There are records that feel anchored to a moment, and others that seem to exist on a parallel timeline, quietly ignoring fashion and chronology. ‘Whichever Way You Are Going, You Are Going Wrong,’ WOO’s debut album, belongs firmly to the latter category. More than forty years on, this newly remastered double-LP reissue from Independent Project Records doesn’t sound like a historical artifact so much as a set of instructions for how to step sideways out of linear musical history.

Originally assembled in a small South London flat by brothers Mark and Clive Ives, the album has always carried the intimacy of its circumstances. The music feels hushed not because it is timid, but because it is attentive, alert to small gestures, half-formed melodies, and the emotional charge of texture itself. Acoustic guitars drift in and out of focus, clarinet lines hover like remembered conversations, and early synthesizers behave less like lead instruments than weather systems. Listening now, it’s striking how little this sounds like a “debut” in the conventional sense. Instead, it plays like a private world already fully formed.

Tracks such as “Swingtime” establish WOO’s peculiar logic immediately. A gentle rhythmic pulse underpins elastic guitar phrases and soft electronics, suggesting movement without urgency. It’s music that ambles rather than advances, inviting the listener to linger inside its spaces. “A Wave” deepens that sensation, pairing familiar acoustic strums with faintly unsettling electronic tones that bend the pastoral into something stranger, almost otherworldly. This tension runs throughout the album and is central to its enduring appeal.

Elsewhere, WOO flirt with dub, jazz, and ambient music without ever settling into any one idiom. “Wah Bass” sinks into low-end repetition and echo, its groove both playful and meditative, while “The English Style of Rowing” feels like a daydream set to motion: clarinet and guitar circling one another over a simple rhythmic figure, as if discovering the composition in real time. Even when melodies verge on the whimsical, there’s an undercurrent of melancholy that keeps the music from becoming decorative. These are not background sketches; they are quiet statements of intent.

What makes ‘Whichever Way You Are Going, You Are Going Wrong’ feel so prescient is its refusal to draw hard lines between genres or emotional registers. It anticipates later conversations about ambient pop, DIY electronica, and pastoral psychedelia without sounding programmatic or theoretical. Comparisons to figures like Brian Eno or The Durutti Column make sense in terms of mood and economy, but WOO’s music is less concerned with atmosphere as concept than with atmosphere as lived experience. Each track operates as a self-contained vignette, a small cinematic moment that leaves space for interpretation.
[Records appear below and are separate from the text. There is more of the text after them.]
(* ===== verification/JobQueue.v ===== *)
(** The durable job queue: the jobs table and the statements that act on it
    (src/apps/api/internal/repository/postgres/job_repository.go), and the worker
    that executes leased jobs (src/apps/api/internal/domain/jobqueue). *)
From S2P Require Import Prelude.

Module JobQueue.

(** *** Data *)

Inductive Status := StatusPending | StatusRunning | StatusSucceeded | StatusDead.

#[global] Instance JobStatus_eq_dec : EqDecision Status.
Proof. solve_decision. Defined.

Definition DefaultMaxAttempts : Z := 5.
Definition PriorityDefault : Z := 0.
Definition PriorityBalance : Z := 10.

(** The empty string stands for a NULL text column, which is how [nullText]
    writes it and [scanJobFrom] reads it back. *)
Record Job := mkJob {
  JobID : string;
  JobType : string;
  Payload : string;
  JStatus : Status;
  Priority : Z;
  Attempts : Z;
  MaxAttempts : Z;
  IdempotencyKey : string;
  CorrelationID : string;
  NextRunAt : Time;
  LeasedUntil : option Time;
  LastError : string;
  JobResult : string;
  CreatedAt : Time;
  UpdatedAt : Time;
}.

#[global] Instance Job_eq_dec : EqDecision Job.
Proof. solve_decision. Defined.

Record EnqueueInput := mkEnqueue {
  in_Type : string;
  in_Payload : string;
  in_Priority : Z;
  in_MaxAttempts : Z;
  in_IdempotencyKey : string;
  in_CorrelationID : string;
  in_RunAt : Time;
}.

Record DequeueParams := mkDequeue {
  dq_Type : string;
  dq_Limit : Z;
  dq_Lease : Duration;
  dq_Now : Time;
}.
Definition same_event_leg (a b : Entry) : bool :=
  (DomainEventType a =s? DomainEventType b) && (DomainEventID a =s? DomainEventID b) &&
  (AccountID a =? AccountID b).

(** [INSERT INTO ledger_entries]: column checks, then the two unique indexes,
    then the foreign key. *)
Definition insert_entry (e : Entry) (st : Store) : result PgError Store :=
  if (Amount e =? 0) || negb ((Direction e =s? "debit") || (Direction e =s? "credit"))
  then Err CheckViolation
  else if existsb (λ x, EntID x =? EntID e) (entries st)
  then Err (UniqueViolation "ledger_entries_pkey")
  else if negb (DomainEventID e =s? "") && existsb (same_event_leg e) (entries st)
  then Err (UniqueViolation "uq_ledger_entries_domain_event_account")
  else if negb (account_exists (AccountID e) st) then Err ForeignKeyViolation
  else Ok (with_entries st (entries st ++ [e])).

(** The balance upsert: [balance + EXCLUDED.balance] is a [BIGINT] addition,
    which fails out of range. *)
Definition upsert_balance (e : Entry) (now : Time) (st : Store) : result PgError Store :=
  match balances st !! AccountID e with
  | None =>
      if negb (account_exists (AccountID e) st) then Err ForeignKeyViolation
      else Ok (with_balances st
        (<[AccountID e := mkBalance (Amount e) (EntAssetCode e) (EntAssetUnit e) now 1]>
          (balances st)))
  | Some b =>
      let s := BalanceOf b + Amount e in
      if bool_decide (in_i64 s) then
        Ok (with_balances st
          (<[AccountID e := mkBalance s (BalAssetCode b) (BalAssetUnit b) now (Version b + 1)]>
            (balances st)))
      else Err NumericOutOfRange
  end.

(** *** Reads *)

Definition amounts_of (id : Z) (st : Store) : list Z :=
  map Amount (filter (λ e, AccountID e = id) (entries st)).

Definition balance_of (id : Z) (st : Store) : Z :=
  match balances st !! id with Some b => BalanceOf b | None => 0 end.

Definition GetBalance (id : Z) (st : Store) : result LedgerError Balance :=
  match balances st !! id with Some b => Ok b | None => Err ErrNoRows end.

(** The account rows of a type and vault joined with their balances. *)
Definition vault_balances (p : Account → bool) (st : Store) : list Z :=
  omap (λ a, if p a then BalanceOf <$> balances st !! AccID a else None) (accounts st).

Definition GetUserVaultBalance (userID vaultID : Z) (st : Store) : Z :=
  match vault_balances (has_key (AccountTypeUserVaultPosition, Some vaultID, Some userID, None,
                                 "USDC")) st with
  | b :: _ => b | [] => 0 end.
(* ===== verification/LedgerRepo.v ===== *)
(** The ledger repository
    (src/apps/api/internal/repository/postgres/ledger_repository.go): sessions
    with transactions that roll back, the get-or-create of accounts and the
    posting of entries, and a small program logic for the repository's clients. *)
From S2P Require Import Prelude Ledger.

Module LedgerRepo.
Import Ledger.

(** *** Sessions *)

(** An open transaction: its view of the tables, and whether a statement in it
    has failed, after which the database refuses every further statement. *)
Record Tx := mkTx { work : Store; aborted : bool }.

(** What the process sees: the committed tables, the transaction it holds open,
    the source of [uuid.New] (which never repeats itself), the connection
    failures to come, and the clock. *)
Record Session := mkSession {
  store : Store;
  txn : option Tx;
  seed : Z;
  faults : list bool;
  clock : Time;
}.

Definition with_store s x := mkSession x (txn s) (seed s) (faults s) (clock s).
Definition with_txn s x := mkSession (store s) x (seed s) (faults s) (clock s).
Definition with_seed s x := mkSession (store s) (txn s) x (faults s) (clock s).
Definition with_faults s x := mkSession (store s) (txn s) (seed s) x (clock s).

Definition M (A : Type) : Type := Session → Session * result LedgerError A.

#[global] Instance M_ret : MRet M := λ A a s, (s, Ok a).
#[global] Instance M_bind : MBind M := λ A B k m s,
  match m s with
  | (s1, Ok a) => k a s1
  | (s1, Err e) => (s1, Err e)
  end.

Definition throw {A} (e : LedgerError) : M A := λ s, (s, Err e).
Definition of_result {A} (r : result LedgerError A) : M A := λ s, (s, r).
Definition of_error (e : option LedgerError) : M unit :=
  match e with Some e => throw e | None => mret () end.
Definition map_err {A} (f : LedgerError → LedgerError) (m : M A) : M A := λ s,
  match m s with (s1, Ok a) => (s1, Ok a) | (s1, Err e) => (s1, Err (f e)) end.

Definition uuid_New : M Z := λ s, (with_seed s (seed s + 1), Ok (seed s)).

(** Each round trip to the database may fail. *)
Definition round_trip (s : Session) : bool * Session :=
  match faults s with
  | b :: fs => (b, with_faults s fs)
  | [] => (false, s)
  end.

(** A statement inside the open transaction ([tx.ExecContext],
    [tx.QueryRowContext]). *)
Definition exec {A} (f : Time → Store → result PgError (Store * A)) : M A := λ s,
  match txn s with
  | None => (s, Err ErrTxRequired)
  | Some t =>
      let '(lost, s1) := round_trip s in
      if lost then (with_txn s1 (Some (mkTx (work t) true)), Err (ErrPg ConnectionFailure))
      else if aborted t then (s1, Err (ErrPg InFailedTransaction))
      else match f (clock s) (work t) with
           | Ok (st, a) => (with_txn s1 (Some (mkTx st false)), Ok a)
           | Err e => (with_txn s1 (Some (mkTx (work t) true)), Err (ErrPg e))
           end
  end.

(** A statement on its own ([db.ExecContext]): it commits at once. *)
Definition exec_db {A} (f : Time → Store → result PgError (Store * A)) : M A := λ s,
  let '(lost, s1) := round_trip s in
  if lost then (s1, Err (ErrPg ConnectionFailure))
  else match f (clock s) (store s) with
       | Ok (st, a) => (with_store s1 st, Ok a)
       | Err e => (s1, Err (ErrPg e))
       end.

Definition query {A} (f : Store → A) : Time → Store → result PgError (Store * A) :=
  λ _ st, Ok (st, f st).

Definition BeginTx : M unit := λ s,
  let '(lost, s1) := round_trip s in
  if lost then (s1, Err (ErrPg ConnectionFailure))
  else (with_txn s1 (Some (mkTx (store s) false)), Ok ()).

Definition Commit : M unit := λ s,
  match txn s with
  | None => (s, Err ErrTxRequired)
  | Some t =>
      let '(lost, s1) := round_trip s in
      if lost then (with_txn s1 None, Err (ErrPg ConnectionFailure))
      else if aborted t then (with_txn s1 None, Err (ErrPg InFailedTransaction))
      else (with_store (with_txn s1 None) (work t), Ok ())
  end.

Definition Rollback (s : Session) : Session := with_txn s None.

(** [BeginTx], the deferred [Rollback], the body, [Commit]. *)
Definition withTx {A} (m : M A) : M A := λ s,
  match BeginTx s with
  | (s1, Err e) => (s1, Err e)
  | (s1, Ok _) =>
      match m s1 with
      | (s2, Err e) => (Rollback s2, Err e)
      | (s2, Ok a) =>
          match Commit s2 with
          | (s3, Ok _) => (s3, Ok a)
          | (s3, Err e) => (s3, Err e)
          end
      end
  end.

(** *** Accounts *)

Definition default_asset (assetCode : string) : string :=
  if assetCode =s? "" then "USDC" else assetCode.

Definition getOrCreateAccountTx (accountType : string) (vaultID userID : option Z)
    (adapterName : option string) (assetCode : string) : M Account :=
  of_error (ValidateAccountType accountType) ;;
  k ← of_result (select_key accountType vaultID userID adapterName assetCode);
  found ← exec (query (select_account k));
  match found with
  | Some acc => mret acc
  | None =>
      newID ← uuid_New;
      exec (λ now st, insert_account
        (mkAccount newID accountType vaultID userID adapterName assetCode "stroops" "" now now) st) ;;
      again ← exec (query (select_account k));
      match again with Some acc => mret acc | None => throw ErrNoRows end
  end.

Definition GetOrCreateAccountTx (accountType : string) (vaultID userID : option Z)
    (adapterName : option string) (assetCode : string) : M Account :=
  getOrCreateAccountTx accountType vaultID userID adapterName (default_asset assetCode).

Definition GetOrCreateAccount (accountType : string) (vaultID userID : option Z)
    (adapterName : option string) (assetCode : string) : M Account :=
  withTx (getOrCreateAccountTx accountType vaultID userID adapterName (default_asset assetCode)).

Definition CreateAccount (acc : Account) : M Account :=
  of_error (ValidateAccountType (AccountType acc)) ;;
  id ← (if AccID acc =? 0 then uuid_New else mret (AccID acc));
  let code := default_asset (AccAssetCode acc) in
  let unit' := if AccAssetUnit acc =s? "" then "stroops" else AccAssetUnit acc in
  let row now := mkAccount id (AccountType acc) (VaultID acc) (UserID acc) (AdapterName acc)
                   code unit' (Description acc) now now in
  r ← exec_db (λ now st, let? (st', ins) := insert_account (row now) st in
                         Ok (st', (ins, row now)));
  let '(ins, a) := (r : bool * Account) in
  if ins then mret a
  else GetOrCreateAccount (AccountType acc) (VaultID acc) (UserID acc) (AdapterName acc) code.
The expanded reissue only strengthens the album’s stature. The remastering brings clarity without softening its idiosyncrasies, preserving the tactile quality of the original recordings. The accompanying bonus material, drawn from the same fertile period, doesn’t feel like archival padding. Instead, it reveals alternate paths and unfinished thoughts, reinforcing the sense that WOO’s early work was less about producing a definitive statement than about following curiosity wherever it led.

Independent Project Records’ decision to present this album as a double LP feels especially apt. The label’s long-standing commitment to artists who operate outside the mainstream mirrors, WOO’s own quiet independence, and the new presentation underscores the album’s coherence as a body of work rather than a collection of tracks. It also reframes the record not as a cult curiosity, but as a foundational text in British experimental music; one that still resonates precisely because it never tried to be foundational in the first place.

Above all, ‘Whichever Way You Are Going, You Are Going Wrong’ endures because it trusts the listener. It doesn’t instruct, impress, or overwhelm. It simply opens a door and lets you wander. WOO’s debut remains a reminder that some of the most radical music is made by people content to move quietly, follow instinct, and accept that getting lost might be the whole point.